Hooping for arthritis

I can go on for hours about the many millions of benefits of hula hooping. When I first started, I was just looking for an exercise to improve my general fitness. Hooping certainly did that, but one benefit I didn’t expect was the improvement in my joints.

Before I started hooping, my knees and hips were decidedly dodgy. Arthritis is everywhere in my family and although I never got a diagnosis, I assume that’s where I was heading. I had got to the point where I was developing a bit of a hobble and I was sometimes in quite a lot of pain.

Two years of hooping later, my knees have never been so good, they don’t click any more and they are totally pain free. My hips are about 80% better. They ache a bit sometimes but they aren’t painful at all.

I’ve done a bit of research to see if other hoopers have had similar experiences. I found this lady who, as an older hooper, lost weight and dramatically improved her arthritis. She also manages to persuade a fireman to have a go which can only be a good thing!

The following is advice from Arthritis Research UK:

Many people are afraid to exercise because they believe – mistakenly – that exercise causes further damage to their joints. But your body is designed to move, and not doing so can be harmful to the tissues in and around the joints. Keeping active will help to keep your joints supple and can also reduce pain.  Motivation is a key issue. Often we start a new type of exercise with enthusiasm, only to give up after a few weeks. The important thing is to set realistic goals, to do some form of exercise that you enjoy and to do it regularly. You may find that your goals change as your condition changes, and this is perfectly normal. – See more at: http://www.arthritisresearchuk.org/arthritis-information/arthritis-and-daily-life/exercise-and-arthritis/how-do-i-get-started.aspx#sthash.UsrLIwRo.dpuf

Regular exercise can:

  • help to ease stiffness
  • improve movement in your joints
  • strengthen muscles
  • keep your heart healthy
  • help you lose weight, putting less strain on your joints
  • help you strengthen bones and maintain bone density.

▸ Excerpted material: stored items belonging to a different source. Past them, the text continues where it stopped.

(* ===== verification/FrameExample.v ===== *)
(** A concrete implementation of the [frame] interface, used only to evaluate
    the development on inputs: the BRC-124 layout of docs/architecture.md for
    data frames, and simple layouts of the same header for the other kinds. *)
From Stdlib Require Import ZArith Lia.
From S2P Require Import Prelude Frame.
#[local] Open Scope go_scope.

Definition ex_header : nat := 92.

Definition ex_kind (k : Z) (raw : bytes) : bool :=
  (ex_header <=? length raw)%nat && (byte_at 6 raw =? k).

(** Network magic, protocol version, kind, message type, id, HashKey, SeqNum,
    second id, payload length. *)
Definition ex_encode (kind mt : Z) (id : bytes) (hk seq : Z) (sub pl buf : bytes) : option bytes :=
  if (length buf <? ex_header + length pl)%nat then None
  else Some (be_put 4 0xE3E1F3E8 ++ be_put 2 0x02BF ++ [kind; mt] ++ id ++
             be_put 8 hk ++ be_put 8 seq ++ sub ++ be_put 4 (Z.of_nat (length pl)) ++ pl).

Definition ex_decode (raw : bytes) : option Frame :=
  if ex_kind 2 raw then
    Some {| Version := 2; TxID := raw.[8:40]; HashKey := be_get raw.[40:48];
            SeqNum := be_get raw.[48:56]; SubtreeID := raw.[56:88];
            Payload := drop 92 raw |}
  else None.

(** Fragments of the example put their index, total and kind where the payload
    of a data frame starts. *)
Definition ex_fragment (raw : bytes) : option FragFrame :=
  if ex_kind 3 raw && (100 <=? length raw)%nat then
    Some {| ff_TxID := raw.[8:40]; ff_SubtreeID := raw.[56:88];
            ff_HashKey := be_get raw.[40:48]; ff_SeqNum := be_get (raw.[48:56]);
            ff_OrigPayloadLen := be_get raw.[92:96];
            ff_FragIndex := be_get raw.[96:98]; ff_FragTotal := be_get (raw.[98:100]);
            ff_OrigFrameVer := byte_at 91 raw; ff_MsgType := byte_at 7 raw;
            ff_FragData := drop 100 raw |}
  else None.

#[export] Instance exampleLib : FrameLib := {|
  FrameVerV2 := 2; FrameVerV4 := 4; FrameVerV5 := 5;
  BlockMsgAnnounce := 1; HeaderSize := ex_header; BlockHeaderSize := 80;
  SubtreeAnnounceSize := 56;
  CtrlGroupControl := 0xFFFE; CtrlGroupSubtreeAnnounce := 0xFFFB;
  CtrlGroupBlockHeader := 0xFFFA;
  IsBlockFrame := ex_kind 4; IsSubtreeDataFrame := ex_kind 5; IsFragment := ex_kind 3;
  DecodeFrame := ex_decode; DecodeFragment := ex_fragment;
  DecodeBlock raw := Some {| bf_MsgType := byte_at 7 raw; bf_ContentID := raw.[8:40];
    bf_HashKey := be_get raw.[40:48]; bf_SeqNum := be_get (raw.[48:56]);
    bf_Payload := drop 92 raw |};
  DecodeSubtreeData raw := Some {| sf_MsgType := byte_at 7 raw; sf_SubtreeID := raw.[8:40];
    sf_HashKey := be_get raw.[40:48]; sf_SeqNum := be_get (raw.[48:56]);
    sf_Payload := drop 92 raw |};
  DecodeSubtreeAnnounce raw := Some {| sa_GroupID := raw.[8:24];
    sa_SubtreeID := raw.[24:56]; sa_TTL := byte_at 7 raw |};
  EncodeFrame f := ex_encode 2 0 (TxID f) (HashKey f) (SeqNum f) (SubtreeID f) (Payload f);
  EncodeBlock f := ex_encode 4 (bf_MsgType f) (bf_ContentID f) (bf_HashKey f) (bf_SeqNum f)
    (zeros 32) (bf_Payload f);
  EncodeSubtreeData f := ex_encode 5 (sf_MsgType f) (sf_SubtreeID f) (sf_HashKey f) (sf_SeqNum f)
    (zeros 32) (sf_Payload f);
  GroupIndex id := byte_at 0 id / 64;
|}.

Everyone can benefit from some form of exercise, regardless of their condition. Often you’ll feel much better and more self-confident when you’ve done some exercise. Feeling positive can really affect the way you cope with a condition.

– See more at: http://www.arthritisresearchuk.org/arthritis-information/arthritis-and-daily-life/exercise-and-arthritis/why-is-exercise-important.aspx#sthash.GCitn78W.dpuf

For improving joints it is recommended that people do Stretching, Strengthening and Fitness exercises. Hooping does all of these in a low impact way. Using the hoop for warm up and cool down exercises do the stretching bit;  the small, repetitive movements of keeping the hoop spinning do the strengthening bit;  and the continuous movement increases heart rate and does the fitness bit.

Some hoop tricks may not be suitable for all people so always tell your instructor about any health issues you might have. Check with a doctor if you are worried about starting a new exercise too.